Friday, April 20, 2007

Household algorithms

Hi. Today I'd like to talk about algorithms. For the hoi polloi, an algorithm is a set of instructions to solve a problem or accomplish a task of some kind. Because I'm a programmer, I consider myself an expert on algorithms to some degree, because programming is all about the algorithm. Usually it is possible to solve a given problem in eleventy thousand ways, and what separates the good programmer from the bad is the ability to find a sensible solution. Also, what often separates the bad programmer from the good programmer, is the ability to find an astonishingly stupid solution to a simple problem. A solution the good programmer wouldn't even think about, except if they were trying to be creative. Here's an example of a solution to just about everything, in pseudocode, that I really liked (found from this site I generally like):

while(solution isn't correct)

{

solution = Another Randomly Generated Solution;

}

print solution

Sure, eventually it will work, but as a solution to any real problem it is inefficient in astronomical magnitudes. And more specifically, programming is all about the efficient algorithm. Those users are always wanting more speed and efficiency. They don't want to wait. And given that computers have become umpteenillionty times faster in a few decades, it's astonishing that we still have to wait for a few seconds for the browser to start up. I don't understand it either. Why are we constantly battling performance issues, even though the hardware has improved so quickly? Oh, wait a minute, I hear that Windows Vista shows the open program windows in fancy 3D style when you press Alt-Tab, and that is a major selling point. Maybe this is related to the problem somehow.

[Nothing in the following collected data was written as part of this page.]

(** C3 as stated fails when the memory guard trips first: with one file in
    the tree that cannot be read and a heap above the limit, the error that
    leaves [analyze] is the one of the guard, not "No relevant files
    found.". *)
Lemma analyze_unreadable_over_limit_counterexample :
  let h := sampleHost 100000000 (fun _ => None) in
  let cfg := defaultConfig (lit "/r") in
  let root := Some [FsFile (lit "a.ts") 10 true] in
  noneReadable (fst (gatherFiles cfg (directory cfg) root initialState))
  = true /\
  fst (@analyze h cfg root (mkWorld initialState 0))
  = Thrown memoryLimitExceeded /\
  fst (@analyze h cfg root (mkWorld initialState 0))
  <> Thrown noRelevantFiles.
Proof.
  vm_compute. repeat split; discriminate.
Qed.

Lemma gatherFiles_no_empty_directory_witness :
  isDirectory sampleSrcNode = true /\ children sampleSrcNode <> [].
Proof.
  split; [reflexivity|].
  apply (@gatherFiles_no_empty_directory (sampleHost 0 (fun _ => None))
           (defaultConfig (lit "/r")) (lit "/r") sampleRoot initialState
           sampleSrcNode).
  - apply inTree_here. vm_compute. left. reflexivity.
  - reflexivity.
Defined.

(** ** The whole analysis on an example *)

(** A root with [a.ts] (content ["x"]) and [node_modules/b.ts]: one file is
    counted and processed, and the context names [a.ts] only. *)
Example analyze_end_to_end :
  let h := sampleHost 1000
             (fun p => if jsstring_eqb p (lit "/root/a.ts")
                       then Some (lit "x") else None) in
  let root := Some [ FsFile (lit "a.ts") 10 true;
                     FsDir (lit "node_modules") 4096
                       (Some [FsFile (lit "b.ts") 10 true]) ] in
  match fst (@analyze h (defaultConfig (lit "/root")) root
               (mkWorld initialState 0)) with
  | Returned output =>
      out_context output
      = lit "File: /root/a.ts (10 bytes)" ++ [LF; LF] ++ lit "x" ++ [LF; LF]
          ++ lit "====================" ++ [LF] /\
      out_treeView output
      = CONN_LAST ++ lit " " ++ FILE_MARK ++ lit " a.ts 10 bytes" ++ [LF] /\
      out_files output = mkFileStats 10 1 1
  | Thrown _ => False
  end.
Proof. vm_compute. repeat split; reflexivity. Qed.

(* ================================================================== *)
(** * Further properties of the code *)

(** ** The constructor *)

Lemma forallb_rev {A : Type} (p : A -> bool) (l : list A) :
  forallb p (rev l) = forallb p l.
Proof.
  induction l as [|x l IH]; simpl; [reflexivity|].
  rewrite forallb_app, IH. simpl. rewrite andb_true_r. apply andb_comm.
Qed.

Lemma trimStart_shape (s : jsstring) :
  (trimStart s = [] /\ forallb is_space s = true) \/
  (exists c t, trimStart s = c :: t /\ is_space c = false /\
               forallb is_space s = false).
Proof.
  induction s as [|c s IH]; simpl; [left; auto|].
  destruct (is_space c) eqn:Hc.
  - exact IH.
  - right. exists c, s. auto.
Qed.

(** [trim] leaves nothing exactly of the strings made of white space. *)
Lemma trim_nil_iff (s : jsstring) :
  trim s = [] <-> forallb is_space s = true.
Proof.
  unfold trim.
  destruct (trimStart_shape s) as [(E & H)|(c & t & E & Hc & H)]; rewrite E.
  - simpl. tauto.
  - rewrite H. split; [|discriminate]. intros Hr.
    apply (f_equal (@rev N)) in Hr. rewrite rev_involutive in Hr.
    change (rev []) with (@nil N) in Hr.
    destruct (trimStart_shape (rev (c :: t))) as [(_ & H2)|(c' & t' & E2 & _)].
    + rewrite forallb_rev in H2. simpl in H2. rewrite Hc in H2. discriminate.
    + rewrite E2 in Hr. discriminate.
Qed.

(** X1. The constructor throws "directory must not be empty." exactly when
    a directory is given that consists of white space only (the empty
    string included); a configuration without directory is accepted, and
    in every other case the instance holds the resolved directory. *)
Theorem constructor_rejects_blank_directory
  (resolve : jsstring -> jsstring) (config : ConfigInput) :
  (constructor resolve config = Thrown emptyDirectory <->
   exists d, in_directory config = Some d /\ forallb is_space d = true) /\
  ((forall cfg, constructor resolve config <> Returned cfg) ->
   constructor resolve config = Thrown emptyDirectory) /\
  (forall cfg, constructor resolve config = Returned cfg ->
     directory cfg = resolve (orDefault (in_directory config) (lit "."))).
Proof.
  unfold constructor.
  set (d := orDefault (in_directory config) (lit ".")).
  destruct (jsstring_eqb (trim d) []) eqn:E.
  - apply jsstring_eqb_eq, trim_nil_iff in E. split; [|split].
    + split; [|reflexivity]. intros _. unfold d in E.
      destruct (in_directory config) as [x|]; [exists x; auto|].
      simpl in E. discriminate.
    + reflexivity.
    + discriminate.
  - apply jsstring_eqb_neq in E. rewrite trim_nil_iff in E. split; [|split].
    + split; [discriminate|]. intros (x & Hx & Hs). exfalso. apply E.
      unfold d. rewrite Hx. exact Hs.
    + intros H. exfalso. eapply H. reflexivity.
    + intros cfg H. injection H as <-. reflexivity.
Qed.

Lemma constructor_rejects_blank_directory_witness :
  constructor (fun p => lit "/cwd/" ++ p)
    (mkConfigInput (Some (lit "src")) None None None None None None)
  <> Thrown emptyDirectory /\
  constructor (fun p => lit "/cwd/" ++ p)
    (mkConfigInput (Some (lit "  ")) None None None None None None)
  = Thrown emptyDirectory.
Proof.
  split.
  - intros H.
    apply (proj1 (constructor_rejects_blank_directory _ _)) in H.
    destruct H as (d & Hd & Hs). injection Hd as <-. discriminate.
  - apply (proj1 (constructor_rejects_blank_directory _ _)).
    exists (lit "  "). split; reflexivity.
Defined.

(** ** PathFilter: [isRelevantFile] *)

Lemma startsWith_prefix (s p : jsstring) :
  startsWith s p = true <-> exists rest, s = p ++ rest.
Proof.
  revert s. induction p as [|c p IH]; intros [|x s]; simpl.
  - split; [eauto|reflexivity].
  - split; [eauto|reflexivity].
  - split; [discriminate|]. intros (r & Hr). discriminate.
  - rewrite andb_true_iff, N.eqb_eq, IH. split.
    + intros [-> (r & ->)]. eauto.
    + intros (r & Hr). injection Hr as -> ->. eauto.
Qed.

Lemma endsWith_suffix (s suffix : jsstring) :
  endsWith s suffix = true <-> exists pre, s = pre ++ suffix.
Proof.
  unfold endsWith. rewrite startsWith_prefix. split.
  - intros (r & Hr). exists (rev r).
    apply (f_equal (@rev N)) in Hr.
    rewrite rev_involutive, rev_app_distr, rev_involutive in Hr. exact Hr.
  - intros (pre & ->). exists (rev pre). apply rev_app_distr.
Qed.

(** X2. A path is relevant exactly when it names a regular file of at most
    [maxFileSize] bytes, some configured extension is a suffix of the whole
    path (the last extension alone need not equal it), and, with
    [ignoreFilesWithNoExtension], its final component has a dot after its
    first character and is not [..].  Directories, other kinds of entries
    and names whose [stat] fails are never relevant. *)
Theorem isRelevantFile_iff (cfg : Config) (filePath : jsstring)
  (e : fsentry) :
  isRelevantFile cfg filePath e = true <->
  (ignoreFilesWithNoExtension cfg = true -> dotAfterStart filePath = true) /\
  (exists item bytes, e = FsFile item bytes true /\ bytes <= maxFileSize cfg)
  /\
  (exists ext pre, In ext (relevantExtensions cfg) /\ filePath = pre ++ ext).
Proof.
  unfold isRelevantFile. rewrite hasExtension_dotAfterStart.
  assert (Hext : existsb (fun ext => endsWith filePath ext)
                   (relevantExtensions cfg) = true <->
                 exists ext pre, In ext (relevantExtensions cfg) /\
                                 filePath = pre ++ ext).
  { rewrite existsb_exists. split.
    - intros (ext & Hin & He). apply endsWith_suffix in He.
      destruct He as (pre & ->). eauto.
    - intros (ext & pre & Hin & ->). exists ext. split; [exact Hin|].
      apply endsWith_suffix. eauto. }
  destruct (ignoreFilesWithNoExtension cfg), (dotAfterStart filePath);
    cbn [andb negb];
    try (split; [discriminate|intros (H & _); specialize (H eq_refl);
                              discriminate]);
    (destruct e as [item bytes regular|item bytes listing|item];
     cbn [stat st_isFile st_size negb];
     [destruct regular; cbn [negb]
     | | ];
     try (split; [discriminate
                 |intros (_ & (i & b & Hfalse & _) & _); discriminate]);
     rewrite andb_true_iff, Hext, Z.leb_le;
     (split;
      [intros [Hs He]; split; [auto|split; [eauto|exact He]]
      |intros (_ & (i & b & Hi & Hb) & He); injection Hi as _ <-; auto])).
Qed.

(** ** ContextTruncator: budgets of every sign *)

Lemma tokenCount_pos (s : jsstring) : 1 <= tokenCount s.
Proof.
  unfold tokenCount, split_ws.
  destruct (split_ws_from_head s [] false) as (t & ts & E). rewrite E.
  cbn [length]. lia.
Qed.

Lemma truncateContext_kept (cfg : Config) (context : jsstring) :
  maxTokens cfg < tokenCount context ->
  let k := keptTokens (maxTokens cfg) (tokenCount context) in
  0 <= k < tokenCount context /\
  truncateContext cfg context
  = join (lit " ") (firstn (Z.to_nat k) (split_ws context)) /\
  tokenCount (truncateContext cfg context) = Z.max k 1.
Proof.
  intros Hover k. pose proof (tokenCount_pos context) as Hpos.
  assert (Hk : 0 <= k < tokenCount context).
  { unfold k, keptTokens. destruct (Z.ltb_spec (maxTokens cfg) 0); lia. }
  assert (E : truncateContext cfg context
              = join (lit " ") (firstn (Z.to_nat k) (split_ws context))).
  { unfold truncateContext, slice0. fold (tokenCount context).
    destruct (Z.ltb_spec (maxTokens cfg) (tokenCount context)); [|lia].
    reflexivity. }
  split; [exact Hk|]. split; [exact E|].
  rewrite E. destruct (Z.eq_dec k 0) as [->|Hne].
  - reflexivity.
  - unfold tokenCount at 1. rewrite split_ws_join_prefix.
    + rewrite length_firstn. unfold tokenCount in Hk. lia.
    + lia.
    + unfold tokenCount in Hk. lia.
Qed.
(** * App-Store-Data: the two release generators

    A shallow embedding of
    - [.github/scripts/generate-category-all.json.js] (module [Consolidated]) and
    - [.scripts/generate-releases.js] (module [Releases]),
    and the properties of their aggregation, slug, timestamp, exit-code and
    clean-up logic.

    Strings are sequences of code units below 256.  On those,
    [String.prototype.toLowerCase] changes the letters A-Z and the Latin-1
    capitals only, one code unit for one, and none of the latter is mapped
    into [a-z0-9].  Above 255 the case mapping is not one for one (U+0130
    becomes two code units, U+212A becomes [k]); names with such code units
    are outside this embedding, and no property below speaks of the length
    of a lower-cased name. *)

From Stdlib Require Import ZArith NArith List String Ascii Bool Lia.
From Stdlib Require Import Sorted Permutation DecimalString DecimalPos DecimalZ.
Import ListNotations.

Open Scope string_scope.
Open Scope Z_scope.

Set Implicit Arguments.
Set Warnings "-register-all".


(* ================================================================== *)
(** * JavaScript string primitives used by the scripts *)
(* ================================================================== *)

Module Js.

Definition code (c : ascii) : N := N_of_ascii c.

Definition is_lower (c : ascii) : bool := (97 <=? code c)%N && (code c <=? 122)%N.
Definition is_upper (c : ascii) : bool := (65 <=? code c)%N && (code c <=? 90)%N.
Definition is_digit (c : ascii) : bool := (48 <=? code c)%N && (code c <=? 57)%N.

(** The character class [[a-z0-9]] and its complement [[^a-z0-9]]. *)
Definition in_az09 (c : ascii) : bool := is_lower c || is_digit c.
Definition not_az09 (c : ascii) : bool := negb (in_az09 c).

Definition hyphen : ascii := "-"%char.

(** The capitals of Latin-1: U+00C0 to U+00DE without the multiplication
    sign U+00D7. *)
Definition is_latin1_upper (c : ascii) : bool :=
  (192 <=? code c)%N && (code c <=? 222)%N && negb (code c =? 215)%N.

(** [toLowerCase] on one code unit below 256: the letters A-Z and the
    Latin-1 capitals move 32 up, every other code unit stays. *)
Definition lower_char (c : ascii) : ascii :=
  if is_upper c || is_latin1_upper c then ascii_of_N (code c + 32) else c.

Fixpoint toLowerCase (s : string) : string :=
  match s with
  | EmptyString => EmptyString
  | String c r => String (lower_char c) (toLowerCase r)
  end.

(** [s.replace(/[^a-z0-9]/g, '-')]: every code unit outside the class
    becomes one hyphen. *)
Fixpoint replaceEach (s : string) : string :=
  match s with
  | EmptyString => EmptyString
  | String c r => String (if not_az09 c then hyphen else c) (replaceEach r)
  end.

(** [s.replace(/[^a-z0-9]+/g, '-')]: the scanner walks the string from the
    left; [inMatch] says that the code unit just consumed belongs to the
    match of [[^a-z0-9]+] in progress, whose single replacement has already
    been emitted.  The quantifier is greedy, so a match extends as long as
    the class does. *)
Fixpoint replaceRunsFrom (inMatch : bool) (s : string) : string :=
  match s with
  | EmptyString => EmptyString
  | String c r =>
      if not_az09 c
      then if inMatch then replaceRunsFrom true r
           else String hyphen (replaceRunsFrom true r)
      else String c (replaceRunsFrom false r)
  end.

Definition replaceRuns (s : string) : string := replaceRunsFrom false s.

(** [s.replace(/\\/g, '/')]. *)
Fixpoint backslashesToSlashes (s : string) : string :=
  match s with
  | EmptyString => EmptyString
  | String c r =>
      String (if Ascii.eqb c "\"%char then "/"%char else c) (backslashesToSlashes r)
  end.

(** White space of [trim] and [parseInt] among the code units below 256:
    TAB, LF, VT, FF, CR, SP and NBSP. *)
Definition is_space (c : ascii) : bool :=
  ((9 <=? code c)%N && (code c <=? 13)%N) || (code c =? 32)%N || (code c =? 160)%N.

Fixpoint trimStart (s : string) : string :=
  match s with
  | EmptyString => EmptyString
  | String c r => if is_space c then trimStart r else s
  end.

(** [trimEnd] drops a code unit when it is white space and everything after
    it has been dropped too. *)
Fixpoint trimEnd (s : string) : string :=
  match s with
  | EmptyString => EmptyString
  | String c r =>
      match trimEnd r with
      | EmptyString => if is_space c then EmptyString else String c EmptyString
      | r' => String c r'
      end
  end.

But to the point. I was going to say something about algorithms used in household keeping. My urge to address the issue was triggered by an algorithm I encountered recently, and that is the one my wife uses to change the bedsheets. And might I say, sorry honey, this is the worst solution ever to changing the bedsheets, which is, by the way, one of my most disliked household tasks. Here's the algorithm (in pseudocode):

remove the old bedsheets // in the morning

while(not bedtime) // this should loop for about 12 hours

{
do nothing (about the situation)
}

ask the husband to put on the new bedsheets

ask the husband, please, to put on the new bedsheets

ask the husband, please (with force), to put on the new bedsheets


while(bedsheets are not changed)

{
try to calm the crying baby
wait while the husband changes the bedsheets
}

if(steam coming out of the husband's ears) {
go to bed
}
else {
complain that the pillowcases do not match the sheets and why did you choose those ugly ones anyway
}

For the non-programmer, here's an explanation of the pseudocode: basically, there are three basic structures in programming (explained by a non-university guy):
1) the program is executed from top to bottom (i.e. 1st line, then 2nd line and so on...)
2) the loop, represented in the examples by while{}: do something repeatedly, until a condition is true
3) the conditional branching, represented in the examples by the if...else structure: if the condition in the brackets is true, do something. If it is false, do some other thing (or do nothing at all).
And the text after the // is a comment, meant only to clarify the purpose of the statement to other programmers. And sometimes, as in this case, supposed to be funny to other programmers.

Well. To be fair, I'm sure I have some silly algorithms too. For instance, the way I wash myself in the sauna has proven to be funny-looking to some (i.e. my wife). And in some social situations, my sense of situation has proven to be inexplicably slow for some reason. Must be some kind of a concurrency issue...

But thanks for reading this again, all three of you. And for the first one to write a non-spam comment, a free banana! Come on, a free banana!

3 comments:

Bugg said...

A free banana! My lucky day. I cannot believe my good fortune. I find myself reading your posts fairly often. It is almost interesting to read "The most boring blog in the world".I am not sure if you noticed that I have previously posted a comment on your post dated 9 January 2007.

Ville said...

Wow, a reader! Hi, Bugg. Here's your banana (hope this works). No, I had not noticed your earlier comment. A reader from Africa, exotic! I must check out your blog...

Bugg said...

Thank you for the banana. It did work. We have quite a lot of bananas here in South Africa, but it is always nice to receive a free one for doing something no one has done before (i.e. posting a comment on this blog).